**Instructions for the task**:
From the records that follow, copy every line that contains the word "ValueError".
========
(** * Portfolio Insights Generator: the transaction processor

    A shallow embedding of [src/transaction_processor.py] (cleaning
    pipeline, ticker index, analytics) together with the properties of
    the specification that concern it.

    Conventions of the embedding.
    - A Python [dict] is an association list in insertion order
      ([dict_get], [dict_set]); a dict never holds a key twice.
    - Python values that reach [clean_data] are the tagged union [value];
      a CSV row is a dict whose values are all [VStr].
    - An uncaught Python exception is [Raise e] in the [result] monad.
    - The primitives of the Python runtime that the program only calls
      ([float], [int], [datetime.strptime], float arithmetic, [round],
      [sum] on floats) are the fields of the class [PyLib]; every theorem
      holds for any implementation of them.
    - Strings are sequences of code points below 256; [strip] and [upper]
      are [str.strip] and [str.upper] on that range. The uppercase of
      U+00B5 and of U+00FF lies above 255: [upper] leaves the two in
      place, and a statement on what [upper] returns excludes them. *)

From Stdlib Require Import ZArith QArith String Ascii List Sorted Permutation Lia.
From Stdlib Require Import DecimalString.
From stdpp Require Import base decidable option list sorting strings gmap.

Local Open Scope string_scope.
Local Open Scope list_scope.
Local Open Scope Z_scope.

(** ** Exceptions *)

Inductive exn :=
  | AttributeError
  | KeyError
  | OverflowError
  | TypeError
  | ValueError.

Inductive result (A : Type) :=
  | Ok (a : A)
  | Raise (e : exn).
Arguments Ok {A} a.
Arguments Raise {A} e.

Definition rbind {A B} (m : result A) (k : A -> result B) : result B :=
  match m with
  | Ok a => k a
  | Raise e => Raise e
  end.

Notation "'do' x <- m ; k" := (rbind m (fun x => k))
  (at level 10, x name, m at level 100, k at level 200).

(** [try: body except (ValueError, KeyError): handler] *)
Definition try_except {A} (body : result A) (handler : A) : result A :=
  match body with
  | Ok a => Ok a
  | Raise ValueError => Ok handler
  | Raise KeyError => Ok handler
  | Raise e => Raise e
  end.

Fixpoint mapM {A B} (f : A -> result B) (l : list A) : result (list B) :=
  match l with
  | [] => Ok []
  | x :: l' => do y <- f x; do ys <- mapM f l'; Ok (y :: ys)
  end.

(** ** Strings: [str.strip], [str.upper], [<] *)

Definition code (c : ascii) : Z := Z.of_N (N_of_ascii c).

(** [str.isspace] below 256: TAB, LF, VT, FF, CR, FS, GS, RS, US, the
    space, NEL (U+0085) and the no-break space (U+00A0). *)
Definition is_space (c : ascii) : bool :=
  let n := code c in
  ((9 <=? n) && (n <=? 13)) || ((28 <=? n) && (n <=? 32))
  || (n =? 133) || (n =? 160).

Fixpoint lstrip (s : string) : string :=
  match s with
  | EmptyString => EmptyString
  | String c s' => if is_space c then lstrip s' else s
  end.

Fixpoint rstrip (s : string) : string :=
  match s with
  | EmptyString => EmptyString
  | String c s' =>
      match rstrip s' with
      | EmptyString => if is_space c then EmptyString else String c EmptyString
      | r => String c r
      end
  end.

Definition strip (s : string) : string := rstrip (lstrip s).

(** [str.upper] of one code point below 256: a to z and the letters
    U+00E0 to U+00FE (U+00F7, the division sign, is no letter) move down
    by 32, and U+00DF becomes "SS". *)
Definition upper_char (c : ascii) : string :=
  let n := code c in
  if ((97 <=? n) && (n <=? 122)) || ((224 <=? n) && (n <=? 254) && negb (n =? 247))
  then String (ascii_of_N (Z.to_N (n - 32))) EmptyString
  else if n =? 223 then "SS"
  else String c EmptyString.

Fixpoint upper (s : string) : string :=
  match s with
  | EmptyString => EmptyString
  | String c s' => upper_char c +:+ upper s'
  end.

(** Truthiness of a string: [not s] holds of the empty string only. *)
Definition str_not (s : string) : bool :=
  match s with
  | EmptyString => true
  | _ => false
  end.

Fixpoint codes (s : string) : list Z :=
  match s with
  | EmptyString => []
  | String c s' => code c :: codes s'
  end.

(** Lexicographic [<] on sequences, as Python compares strings and
    tuples of integers. *)
Fixpoint lex_ltb (a b : list Z) : bool :=
  match a, b with
  | [], [] => false
  | [], _ :: _ => true
  | _ :: _, [] => false
  | x :: a', y :: b' => (x <? y) || ((x =? y) && lex_ltb a' b')
  end.

Definition str_ltb (a b : string) : bool := lex_ltb (codes a) (codes b).

(** ** Dates *)

(** [datetime.datetime] as produced by [strptime] with the format
    ["%Y-%m-%d %H:%M:%S"]: naive, microsecond 0. *)
Record datetime := mkdt {
  year : Z; month : Z; day : Z; hour : Z; minute : Z; second : Z
}.

Global Instance datetime_eq_dec : EqDecision datetime.
Proof. solve_decision. Defined.

Definition dt_fields (d : datetime) : list Z :=
  [year d; month d; day d; hour d; minute d; second d].

Definition dt_ltb (a b : datetime) : bool := lex_ltb (dt_fields a) (dt_fields b).

(** Decimal digits of a non-negative number, zero padded to [w] places. *)
Definition digit (n : Z) : ascii := ascii_of_N (Z.to_N (48 + n mod 10)).

Fixpoint pad (w : nat) (n : Z) : string :=
  match w with
  | O => EmptyString
  | S w' => pad w' (n / 10) +:+ String (digit n) EmptyString
  end.

(** [d.strftime("%Y-%m")] and [d.strftime("%Y-%m-%d")], for a year of
    four digits. *)
Definition strftime_Ym (d : datetime) : string :=
  pad 4 (year d) +:+ "-" +:+ pad 2 (month d).

Definition strftime_Ymd (d : datetime) : string :=
  strftime_Ym d +:+ "-" +:+ pad 2 (day d).

(** ** The Python runtime *)

Class PyLib := {
  float : Type;
  (** [float(s)] on a string; [None] is [ValueError]. *)
  float_of_str : string -> option float;
  (** conversion of an [int] operand; [None] is [OverflowError]. *)
  float_of_int : Z -> option float;
  (** [int(x)] on a float: [ValueError] on nan, [OverflowError] on inf. *)
  int_of_float : float -> result Z;
  float_mul : float -> float -> float;
  float_add : float -> float -> float;
  float_zero : float;
  (** [sum(xs)] of a non-empty sequence of floats (start value [0]). *)
  float_sum : list float -> float;
  (** [round(x, 2)]. *)
  float_round2 : float -> float;
  (** [x < y], [x == y] and [x <= 0]; [x == n], [x < n] and [n < x] for
      an [int] [n]. *)
  float_ltb : float -> float -> bool;
  float_eqb : float -> float -> bool;
  float_le0 : float -> bool;
  float_eq_int : float -> Z -> bool;
  float_lt_int : float -> Z -> bool;
  int_lt_float : Z -> float -> bool;
  (** [int(s)] on a string; [None] is [ValueError]. *)
  int_of_str : string -> option Z;
  (** [datetime.strptime(s, "%Y-%m-%d %H:%M:%S")]; [None] is [ValueError]. *)
  strptime : string -> option datetime;
  (** [int] rejects a string with no digits in it. *)
  int_of_str_blank : forall s, strip s = EmptyString -> int_of_str s = None
}.

(** ** Values and dicts *)

Section Values.
Context `{PyLib}.

Inductive value :=
  | VStr (s : string)
  | VInt (z : Z)
  | VFloat (f : float)
  | VDatetime (d : datetime).

(** Python's [==] on these values. *)
Definition value_eqb (a b : value) : bool :=
  match a, b with
  | VStr s, VStr t => bool_decide (s = t)
  | VInt x, VInt y => x =? y
  | VFloat f, VFloat g => float_eqb f g
  | VFloat f, VInt y => float_eq_int f y
  | VInt x, VFloat g => float_eq_int g x
  | VDatetime d, VDatetime e => bool_decide (d = e)
  | _, _ => false
  end.

(** [v.strip()]: only [str] has the method. *)
Definition py_strip (v : value) : result string :=
  match v with
  | VStr s => Ok (strip s)
  | _ => Raise AttributeError
  end.

Definition of_option {A} (e : exn) (o : option A) : result A :=
  match o with
  | Some a => Ok a
  | None => Raise e
  end.

(** [float(v)] *)
Definition py_float (v : value) : result float :=
  match v with
  | VStr s => of_option ValueError (float_of_str s)
  | VInt z => of_option OverflowError (float_of_int z)
  | VFloat f => Ok f
  | VDatetime _ => Raise TypeError
  end.

(** [int(v)] *)
Definition py_int (v : value) : result Z :=
  match v with
  | VStr s => of_option ValueError (int_of_str s)
  | VInt z => Ok z
  | VFloat f => int_of_float f
  | VDatetime _ => Raise TypeError
  end.

(** [q * p] for an [int] [q] and a [float] [p]. *)
Definition mul_int_float (q : Z) (p : float) : result float :=
  do x <- of_option OverflowError (float_of_int q); Ok (float_mul x p).

End Values.

Section Dict.
Context {K V : Type} `{EqDecision K}.

(** [d.get(k)] *)
Fixpoint dict_get (d : list (K * V)) (k : K) : option V :=
  match d with
  | [] => None
  | (k', v) :: d' => if decide (k' = k) then Some v else dict_get d' k
  end.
========
**Response to the exercise**:
  | ValueError.
(** [try: body except (ValueError, KeyError): handler] *)
  | Raise ValueError => Ok handler
  (** [float(s)] on a string; [None] is [ValueError]. *)
  (** [int(x)] on a float: [ValueError] on nan, [OverflowError] on inf. *)
  (** [int(s)] on a string; [None] is [ValueError]. *)
  (** [datetime.strptime(s, "%Y-%m-%d %H:%M:%S")]; [None] is [ValueError]. *)
  | VStr s => of_option ValueError (float_of_str s)
  | VStr s => of_option ValueError (int_of_str s)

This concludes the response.